Quand un homme quelques
heures après a été aimable avec moi, j'ai ressenti une gratitude
excessive pour pas grand chose. La même que j'ai déjà remarqué
simplement quand une inconnue me sourit. J'éprouve souvent une
sympathie débordante pour une réaction tout à fait mineure.
J'ai rapproché ces trois
phénomènes dans mes réactions, et cherchant l'explication de leur
origine elle m'est apparue d'évidence. Quand j'étais un très petit
garçon, je m'efforçais de plaire à ma maman. En me mettant en
valeur. En accordant une prodigieuse importance à sa réaction
souriante. En cherchant à être « le meilleur ». Ce
comportement infantile a duré plusieurs de mes tendres années. Et a
généré un conditionnement, dont je m'empresse de me débarrasser à
présent.

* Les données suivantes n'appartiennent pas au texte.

(** ** The calendar *)
Definition month_day_ok (leap : bool) (n : Z) : bool :=
  let '(m, d) := month_day leap n in
  (1 <=? m) && (m <=? 12) && (1 <=? d) &&
  (d <=? (if (m =? 2) && leap then 29 else days_in_month_365 m)) &&
  (days_before_month_365 m + (if (2 <? m) && leap then 1 else 0) + d =? n + 1).
Lemma month_day_correct leap n : 0 <= n < 365 -> month_day_ok leap n = true.
Proof. intros Hn. apply (range_check _ 0 365); [|lia]. destruct leap; vm_compute; reflexivity. Qed.

Lemma ord2ymd_correct n y m d : 1 <= n <= 3652059 -> ord2ymd n = (y, m, d) ->
  1 <= y <= 9999 /\ 1 <= m <= 12 /\ 1 <= d <= days_in_month y m /\ ymd2ord y m d = n.
Proof.
  unfold ord2ymd. set (q := (n - 1) / 146097). set (r := (n - 1) mod 146097). set (c := r / 36524). set (s := r mod 36524).
  set (f := s / 1461). set (t := s mod 1461). set (a := t / 365). set (u := t mod 365). intros Hn.
  assert (n - 1 = 146097 * q + r /\ 0 <= r < 146097 /\ r = 36524 * c + s /\ 0 <= s < 36524 /\
    s = 1461 * f + t /\ 0 <= t < 1461 /\ t = 365 * a + u /\ 0 <= u < 365) as (H1 & H2 & H3 & H4 & H5 & H6 & H7 & H8).
  { subst q r c s f t a u. Z.to_euclidean_division_equations. lia. }
  clearbody q r c s f t a u.
  destruct ((a =? 4) || (c =? 4)) eqn:E.
  - intros [= <- <- <-]. assert (u = 0 /\ (a = 4 \/ (c = 4 /\ f = 0 /\ a = 0))) as [-> Hac] by lia.
    unfold ymd2ord, days_in_month, days_before_month, days_before_year, is_leap.
    change (days_in_month_365 12) with 31. change (days_before_month_365 12) with 334. change (12 =? 2) with false. change (2 <? 12) with true.
    cbn [andb]. split; [lia|]. split; [lia|]. split; [lia|].
    destruct Hac as [->|(-> & -> & ->)]; repeat case_match; Z.to_euclidean_division_equations; lia.
  - assert (0 <= a <= 3 /\ 0 <= c <= 3 /\ 0 <= f <= 24) as (Ha & Hc & Hf) by lia.
    assert (is_leap (q * 400 + 1 + c * 100 + f * 4 + a) = (a =? 3) && (negb (f =? 24) || (c =? 3))) as Hl.
    { unfold is_leap. clear -Ha Hc Hf. apply eq_true_iff_eq. rewrite !andb_true_iff, !orb_true_iff, !negb_true_iff, !Z.eqb_eq, !Z.eqb_neq.
      Z.to_euclidean_division_equations. lia. }
    pose proof (month_day_correct ((a =? 3) && (negb (f =? 24) || (c =? 3))) u H8) as Hm. unfold month_day_ok in Hm.
    rewrite <-Hl in *. destruct (month_day _ u) as [m' d']. intros [= <- <- <-].
    rewrite !andb_true_iff, !Z.leb_le, Z.eqb_eq in Hm. destruct Hm as ((((Hm1 & Hm2) & Hd1) & Hd2) & Hs).
    unfold days_in_month, ymd2ord, days_before_month. split; [lia|]. split; [lia|]. split; [lia|].
    enough (days_before_year (q * 400 + 1 + c * 100 + f * 4 + a) = 146097 * q + 36524 * c + 1461 * f + 365 * a) by lia.
    unfold days_before_year. clear -Ha Hc Hf. Z.to_euclidean_division_equations. lia.
Qed.

(** ** Reading back what is printed *)
Lemma padded_list w n : list_of_string (padded w n) = map digit_char (pad w n).
Proof. unfold padded, digits_str. apply list_of_string_of_list. Qed.
Lemma padded_ascii w n : is_ascii (padded w n) = true.
Proof. apply digits_str_ascii, pad_digits. Qed.
Lemma chars_isoformat t : let '(y, m, d) := ord2ymd (t / DAY + 1) in let us := t mod DAY in
  is_ascii (isoformat t) = true /\
  chars (isoformat t) =
    map sing (pad 4 y) ++ "-" :: map sing (pad 2 m) ++ "-" :: map sing (pad 2 d) ++ "T" ::
    map sing (pad 2 (us / 3600000000)) ++ ":" :: map sing (pad 2 (us / 60000000 mod 60)) ++ ":" ::
    map sing (pad 2 (us / 1000000 mod 60)) ++ "." :: map sing (pad 6 (us mod 1000000)) ++ ["Z"].
Proof.
  unfold isoformat. destruct (ord2ymd (t / DAY + 1)) as [[y m] d].
  set (us := t mod DAY). match goal with |- is_ascii ?s = true /\ _ => assert (is_ascii s = true) as Ha end.
  { unfold is_ascii. rewrite !str_forallb_app. fold (is_ascii (padded 4 y)). 
    repeat match goal with |- context [str_forallb is_ascii_byte (padded ?w ?n)] =>
      change (str_forallb is_ascii_byte (padded w n)) with (is_ascii (padded w n)) end. by rewrite !padded_ascii. }
  split; [done|]. rewrite chars_ascii by done. rewrite !list_of_string_app, !padded_list, !map_app, !map_map. reflexivity.
Qed.

Lemma instant_bounds t : 0 <= t < MAX_INSTANT -> 1 <= t / DAY + 1 <= 3652059 /\ 0 <= t mod DAY < DAY.
Proof. unfold MAX_INSTANT, DAY. intros Ht. Z.to_euclidean_division_equations. lia. Qed.

Lemma rfc3339_isoformat t y m d : 0 <= t < MAX_INSTANT -> ord2ymd (t / DAY + 1) = (y, m, d) ->
  let us := t mod DAY in
  rfc3339 (isoformat t) = Some (Timestamp (map sing (pad 4 y)) (map sing (pad 2 m)) (map sing (pad 2 d))
    (map sing (pad 2 (us / 3600000000))) (map sing (pad 2 (us / 60000000 mod 60))) (map sing (pad 2 (us / 1000000 mod 60)))
    (map sing (pad 6 (us mod 1000000))) Zulu).
Proof.
  intros Ht E us. pose proof (chars_isoformat t) as Hc. rewrite E in Hc. destruct Hc as [_ Hc]. unfold rfc3339. rewrite Hc.
  fold us. rewrite field_pad. cbn [mbind option_bind]. rewrite field_pad. cbn [mbind option_bind]. rewrite field_pad.
  cbn [mbind option_bind]. rewrite field_pad. cbn [mbind option_bind]. rewrite field_pad. cbn [mbind option_bind].
  rewrite take_digits_pad. cbn [mbind option_bind]. unfold scan_fraction_group. unfold take_char at 1. 
  change (char_is "." ".") with true. cbn iota.
  assert (forall ds r, Forall digit ds -> span_chars re_digit (map sing ds ++ "Z" :: r) = (map sing ds, "Z" :: r)) as Hs.
  { intros ds r. induction 1 as [|x ds Hx _ IH]; [reflexivity|]. cbn [map app span_chars]. by rewrite re_digit_sing, IH. }
  rewrite Hs by apply pad_digits. rewrite length_map, pad_length. reflexivity.
Qed.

J'ai déjà commencé à le faire en arrêtant mes discours
justificatifs de ma qualité. J'ôte à présent cette absurde envie
permanente de perfection pour rien et cette gratitude débordante
pour pas grand chose.
Nous sommes ainsi
conditionné durant notre enfance, sans le réaliser. Sortir de ces
conditionnements simplifie et allège la vie.
Je connais ainsi un homme
qui a passé son enfance et sa jeunesse à se cacher de sa mère dans
les toilettes pour lire. Ça fait à présent plus de dix ans que sa
mère est morte. Il continue à s'enfermer dans les toilettes
plusieurs heures par jour pour lire. Comme si sa mère était encore
là et qu'il serait encore un petit garçon !
Combien d'autres
bizarreries se rencontre ainsi dans la vie quotidienne ? On croit
que c'est la personnalité des gens qui s'exprime. Et c'est juste le
souvenir de conditionnements anciens qui restent imprimés en nous.
Il suffit d'arriver à la
racine de ces conditionnements pour les démonter et parvenir à s'en
libérer. Ils sont le produit du poids excessif des parents durant
notre enfance prolongée qui commence vers l'âge de quatre
ans. En étant maintenu dans une sorte d'enfance artificielle nous ne
parvenons pas à trouver nos points de repères. Nous soumettons
notre conscience à une dépendance : au pouvoir des « grandes
personnes » de notre entourage qui nous semblent mieux savoir.
« Qui savent toujours mieux ». Et, finalement, devenus
avec l'âge des « grandes personnes », nous persistons à
rester des enfants prolongés, refusant d'assumer notre très
pacifique et agréable liberté d'adulte.